Sex Ed in Bed
Sex: Shhh! It's a secret
By Jallen Rix, Ed.D. (c).

I’ve been on a rant lately about how we let fear dominate our attitudes and actions regarding sexuality. In this column I’m setting my sights on our government and how they use fear (among other things) to keep information (not just sexual) from us. In fact, to generate hysteria they don’t just use fear, but they use and exploit the very age group that they profess to be protecting — “the children.”

Yes, every capitalist knows that one of this society’s biggest sources of revenue comes from children. Who else has their hands on the billfolds of parents, but kids. Couple that with everyone running around desperately attempting to retain their youth, and you have a country where the “innocence of the young” is God incarnate. This becomes a trump card. Even the comedian, Kathy Griffin jokes that whenever she wants to do fundraising for a charitable organization, she just says, “Oh! It’s for the children,” because she knows that will get people to turn out their wallets. So anytime our society takes another genuine step in its evolution and encounters something new, like the internet, there always is someone swaying public opinion in their direction, who says, “It’s not good for the children.” We all feel obligated to jump on the band wagon, or at the very least, we’re afraid not to. After all, who’s going to align themselves against the children? What makes this manipulative is that the message is made as a blanket statement instead of posing it as a question.
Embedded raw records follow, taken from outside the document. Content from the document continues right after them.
Lemma try_block_statements (agentConfig : AgentConfig) (input userId : string)
  (startTime : Z) :
  first = insert_execution executionId (id agentConfig) userId input ->
  holds (fun s => queries (world s) = [] /\ cur_steps (vars s) = [])
    (try_block H agentConfig input userId executionId startTime)
    (fun out s =>
       match out with
       | Ok r =>
           error r = None
           /\ queries (world s)
              = first :: map (log_entry H executionId) (steps r)
                  ++ [ update_execution (output r) (status r) (iteration (vars s))
                         (tokensUsed r) (cost r) (executionTimeMs r) executionId;
                       insert_usage_tracking userId executionId
                         (tokensUsed r) (cost r) ]
       | Throw _ => logged_and_closing H first s
       end).
Proof.
  intros Hfirst. unfold try_block.
  assert (Hthrow : forall (e : string) s,
             logged H first s -> logged_and_closing H first s)
    by (intros _; apply logged_closing).
  eapply holds_bind with (R := fun _ => logged H first).
  { apply holds_run. intros s [Hq Hsteps].
    assert (Hsent : logged H first
                      (snd (query H (insert_execution executionId (id agentConfig)
                                       userId input) s))).
    { unfold logged. simpl. rewrite Hq, Hsteps, Hfirst. reflexivity. }
    destruct (fst _); [exact Hsent | now apply logged_closing]. }
  intros _.
  apply holds_pass; [intros s Hs; exact Hs | exact Hthrow | intros prompt].
  apply holds_pass; [intros s Hs; exact Hs | exact Hthrow | intros _].
  apply holds_pass; [intros s Hs; exact Hs | exact Hthrow | intros tools].
  eapply holds_bind with (R := fun _ => logged H first).
  { eapply holds_weaken; [apply while_loop_logged | auto |].
    intros [[] | e] s Hs; [exact Hs | now apply logged_closing]. }
  intros _. apply conclude_statements.
Qed.

Lemma catch_block_statements (startTime : Z) (message : string) :
  holds (logged_and_closing H first)
    (catch_block H executionId startTime message)
    (fun out s =>
       forall r, out = Ok r ->
         error r = Some message
         /\ status r = Error
         /\ exists attempts,
              queries (world s)
              = first :: map (log_entry H executionId) (steps r) ++ attempts
                  ++ [update_execution_error message (executionTimeMs r) executionId]
              /\ Forall closing attempts).
Proof.
  apply holds_run. intros s (attempts & Hs & Hclosing) r.
  unfold catch_block, bind, get, now, query, ret. cbn.
  destruct (db_query H _ _); cbn; intros E; [discriminate E|].
  injection E as <-. cbn. repeat split.
  exists attempts. split; [| exact Hclosing].
  rewrite Hs. cbn. now rewrite <- app_assoc.
Qed.

End Statements.

(** X17. The statements sent by an execution that resolved: the
    creation of the execution, one entry of the step log per step of
    the result, in their order, and the closing statements.  Without
    an error these are the update and the usage record, which carry
    the output, the status, the tokens, the cost and the time of the
    result; with an error the last one is the update that records the
    message. *)
Theorem statements_sent (H : Host) (agentConfig : AgentConfig)
  (input userId : string) (r : ExecutionResult) (s : State) :
  run H agentConfig input userId = (Ok r, s) ->
  statements_of H agentConfig input userId r s.
Proof.
  intros Hrun. unfold run, execute in Hrun.
  unfold bind at 1, now at 1 in Hrun. cbn in Hrun.
  set (first := insert_execution (uuidv4 H) (id agentConfig) userId input).
  unfold try_catch in Hrun.
  match type of Hrun with
  | context [try_block H agentConfig input userId (uuidv4 H) ?t ?s0] =>
      pose proof (try_block_statements H first agentConfig input userId t
                    eq_refl s0) as Htry;
      destruct (try_block H agentConfig input userId (uuidv4 H) t s0)
        as [[r0 | e] s1] eqn:Etry
  end.
  - injection Hrun as <- <-.
    destruct (Htry _ _ eq_refl (conj eq_refl eq_refl)) as [Herr Hq].
    unfold statements_of. rewrite Herr. exact Hq.
  - specialize (Htry _ _ eq_refl (conj eq_refl eq_refl)). cbn in Htry.
    destruct (catch_block_statements H first _ e s1 _ _ Hrun Htry r eq_refl)
      as (Herr & Hstatus & Hq).
    unfold statements_of. rewrite Herr. split; [exact Hstatus | exact Hq].
Qed.

Lemma statements_sent_witness :
  exists r s,
    run Samples.throwing_tool_host (Samples.agent "gpt-4" 5 300 [])
      "What is 6 x 7?" "user-1" = (Ok r, s)
    /\ statements_of Samples.throwing_tool_host (Samples.agent "gpt-4" 5 300 [])
         "What is 6 x 7?" "user-1" r s.
Proof.
  eexists. eexists. split; [vm_compute; reflexivity|].
  apply (statements_sent Samples.throwing_tool_host
           (Samples.agent "gpt-4" 5 300 []) "What is 6 x 7?" "user-1").
  vm_compute. reflexivity.
Defined.


End ExecutionFacts.


(* ===================================================================== *)
(** ** The handlers of [/api/executions] *)
(* ===================================================================== *)

Module ExecutionsRouteFacts.

Import ReActEngine ExecutionsRoute Notions.

Local Open Scope result_scope.

(** A handler whose [catch] sends a response always sends one: that
    of its [try] block, or the one of the [catch]. *)
Lemma try_catch_reply (m : Result Reply) (fallback : Reply) :
  exists reply,
    ResultMonad.try_catch m (fun _ => Ok fallback) = Ok reply
    /\ (m = Ok reply \/ reply = fallback).
Proof.
  destruct m as [reply | e]; simpl; eauto.
Qed.

Lemma authenticated_none (req : Request) :
  authenticated req = None ->
  String.eqb (match user req with Some u => user_id u | None => "" end) "" = true.
Proof.
  unfold authenticated. destruct (user req) as [u |]; [| reflexivity].
  destruct (String.eqb (user_id u) ""); [reflexivity | discriminate].
Qed.

Lemma authenticated_some (req : Request) (userId : string) :
  authenticated req = Some userId ->
  match user req with Some u => user_id u | None => "" end = userId
  /\ String.eqb userId "" = false.
Proof.
  unfold authenticated. destruct (user req) as [u |]; [| discriminate].
  destruct (String.eqb (user_id u) "") eqn:E; [discriminate|].
  intros E'. injection E' as <-. auto.
Qed.

(** X18. The handler always sends a response, with one of five status
    codes.  Without a user it answers 401 whatever the body holds; and
    it answers 200 only with the result that the engine resolved to,
    for the agent that the store returned first. *)
Theorem post_execution_replies (B : Backend) (req : Request) :
  exists reply,
    post_execution B req = Ok reply
    /\ In (code reply) [200; 400; 401; 404; 500]
    /\ (authenticated req = None ->
        reply = {| code := 401; payload := error_payload "Unauthorized" |})
    /\ (code reply = 200 ->
        exists userId agentId input agent others result,
          authenticated req = Some userId
          /\ get_prop (body req) "agentId" = Ok agentId
          /\ get_prop (body req) "input" = Ok input
          /\ truthy agentId = true
          /\ truthy input = true
          /\ select_agent B agentId userId = Ok (agent :: others)
          /\ reactEngine_execute B (config_of agent) input userId = Ok result
          /\ payload reply = execution_payload result).
Proof.
  unfold post_execution.
  match goal with |- context [ResultMonad.try_catch ?m (fun _ => Ok ?r)] =>
    destruct (try_catch_reply m r) as (reply & Hreply & Hfrom)
  end.
  exists reply. split; [exact Hreply|].
  destruct Hfrom as [Hbody | ->].
  2:{ split; [simpl; tauto|]. split.
      - intros Hnone. apply authenticated_none in Hnone.
        cbv zeta in Hreply. rewrite Hnone in Hreply. simpl in Hreply.
        now injection Hreply as <-.
      - simpl. intros E. discriminate E. }
  cbv zeta in Hbody.
  destruct (authenticated req) as [userId |] eqn:Hauth.
  - destruct (authenticated_some req userId Hauth) as [Hid Hnonempty].
    rewrite Hid, Hnonempty in Hbody.
    destruct (get_prop (body req) "agentId") as [agentId | e] eqn:HagentId;
      [| discriminate Hbody].
    destruct (get_prop (body req) "input") as [input | e] eqn:Hinput;
      [| discriminate Hbody].
    simpl in Hbody.
    destruct (truthy agentId) eqn:Ha; simpl in Hbody.
    2:{ injection Hbody as <-. simpl.
        split; [tauto|]. split; [discriminate|]. intros E. discriminate E. }
    destruct (truthy input) eqn:Hi; simpl in Hbody.
    2:{ injection Hbody as <-. simpl.
        split; [tauto|]. split; [discriminate|]. intros E. discriminate E. }
    destruct (select_agent B agentId userId) as [[| agent others] | e] eqn:Hrows;
      simpl in Hbody; [| | discriminate Hbody].
    { injection Hbody as <-. simpl.
      split; [tauto|]. split; [discriminate|]. intros E. discriminate E. }
    destruct (reactEngine_execute B (config_of agent) input userId)
      as [result | e] eqn:Hrun; simpl in Hbody; [| discriminate Hbody].
    injection Hbody as <-. simpl.
    split; [tauto|]. split; [discriminate|]. intros _.
    exists userId, agentId, input, agent, others, result.
    repeat split; assumption.
  - rewrite (authenticated_none req Hauth) in Hbody.
    injection Hbody as <-. simpl.
    split; [tauto|]. split; [reflexivity|]. intros E. discriminate E.
Qed.

(** X19. With the ReAct engine behind it, the handler answers a
    question put to an agent of the store with what [execute] resolves
    to, under the status code 200 whatever the status of the result;
    and with the code 500 when [execute] rejects. *)
Theorem post_execution_runs_engine (B : Backend) (H : Host) (req : Request)
  (userId : string) (agentId : value) (input : string)
  (agent : AgentRow) (others : list AgentRow) :
  runs_engine B H ->
  authenticated req = Some userId ->
  get_prop (body req) "agentId" = Ok agentId ->
  truthy agentId = true ->
  get_prop (body req) "input" = Ok (VStr input) ->
  input <> "" ->
  select_agent B agentId userId = Ok (agent :: others) ->
  post_execution B req =
  Ok match fst (run H (config_of agent) input userId) with
     | Ok result => {| code := 200; payload := execution_payload result |}
     | Throw _ =>
         {| code := 500; payload := error_payload "Failed to execute agent" |}
     end.
Proof.
  intros Hengine Hauth HagentId Ha Hinput Hnonempty Hrows.
  destruct (authenticated_some req userId Hauth) as [Hid Huser].
  unfold post_execution. cbv zeta.
  rewrite Hid, Huser, HagentId, Hinput. simpl.
  rewrite Ha. simpl.
  apply String.eqb_neq in Hnonempty. rewrite Hnonempty. simpl.
  rewrite Hrows. simpl.
  rewrite Hengine.
  destruct (fst (run H (config_of agent) input userId)); reflexivity.
Qed.

Lemma post_execution_runs_engine_witness :
  post_execution (Backends.engine_on Samples.gateway_down_host) Backends.question
  = Ok match fst (run Samples.gateway_down_host (config_of Backends.helper_row)
                    "What is 6 x 7?" "user-1") with
       | Ok result => {| code := 200; payload := execution_payload result |}
       | Throw _ =>
           {| code := 500; payload := error_payload "Failed to execute agent" |}
       end.
Proof.
  apply (post_execution_runs_engine (Backends.engine_on Samples.gateway_down_host)
           Samples.gateway_down_host Backends.question "user-1"
           (VStr "agent-1") "What is 6 x 7?" Backends.helper_row []).
  - intros agentConfig input userId. reflexivity.
  - reflexivity.
  - reflexivity.
  - reflexivity.
  - reflexivity.
  - discriminate.
  - reflexivity.
Defined.

(** The gateway is down: the result has status [Error], and the
    response has status code 200. *)
Example post_execution_error_result :
  exists result,
    post_execution (Backends.engine_on Samples.gateway_down_host) Backends.question
    = Ok {| code := 200; payload := execution_payload result |}
    /\ status result = Error
    /\ error result = Some "Connection error.".
Proof.
  eexists. split; [vm_compute; reflexivity|]. split; reflexivity.
Qed.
It’s very important to ask the question, “Is something good for children, or for anyone for that matter?” Of course you should not barrage a child with constant information s/he can’t understand. That’s just plain cruel and a waste of time. But that’s the extreme scenario everyone leaps to when we’re afraid of “damaging children with information about sex.” When’s the last time you heard anyone say, “Wow! My whole life has been screwed up because my parents gave me too much information?” Compare that to how many people say, “Wow! I’ve had a difficult time with sexuality because my parents didn’t talk to me about sex?”

But not only is asking the question important; finding the answer is too. Fortunately, sexologist, Dr. Janice Epp competently does that for us. She points out that if a child asked a parent about what the moon is, and the parent explained astrophysics, the child is not scared for life because s/he was told more information than is comprehendible for that age. Of course not, the brain doesn’t work that way. The child simply absorbs the information that can be understood, harmlessly discards the rest and goes back to playing on the monkey bars. If Driver’s Ed. was taught like Abstinence-only Education, then it would be saying you can’t have any information about driving a car (much less looking under the hood) until we give you a driver’s license. How silly is that?

Yet, that is the very argument that our government uses to withhold information, sexual and otherwise from the public. Starting with President Reagan there have been five different Surgeon Generals who have left their positions (or were fired) because they believed that sexuality information needed to be more in the hands of the public and the White House wouldn’t listen. Now with the war, and government phone-taping, the White House seems to have stooped lower than ever before. I admit, I get some of my news from the Daily Show, mainly because they are sometimes the only ones speaking to the ludicrous injustice of it all. One thought that John Stewart has brought out is that the government is now collecting and withholding so much information that it’s impossible for them to prioritize what data is really important. The other idea that Stewart has verbalized is that our government, in the guise of national security, asks the country to trust its closed-door decisions while violating our privacy any time it wants, when it really should have nothing to hide from us while its protecting our right to privacy.

It’s said that knowledge is power and knowledge defuses fear. By their own fear-based rhetoric they treat the public like children because they believe the truth hurts us. We can no longer let them insult our intelligence or the intelligence of generations to come. The days of fear-based power are numbered. At least when it comes to sexuality I will not let them blame “the children” as an excuse for with-holding information we all need to have.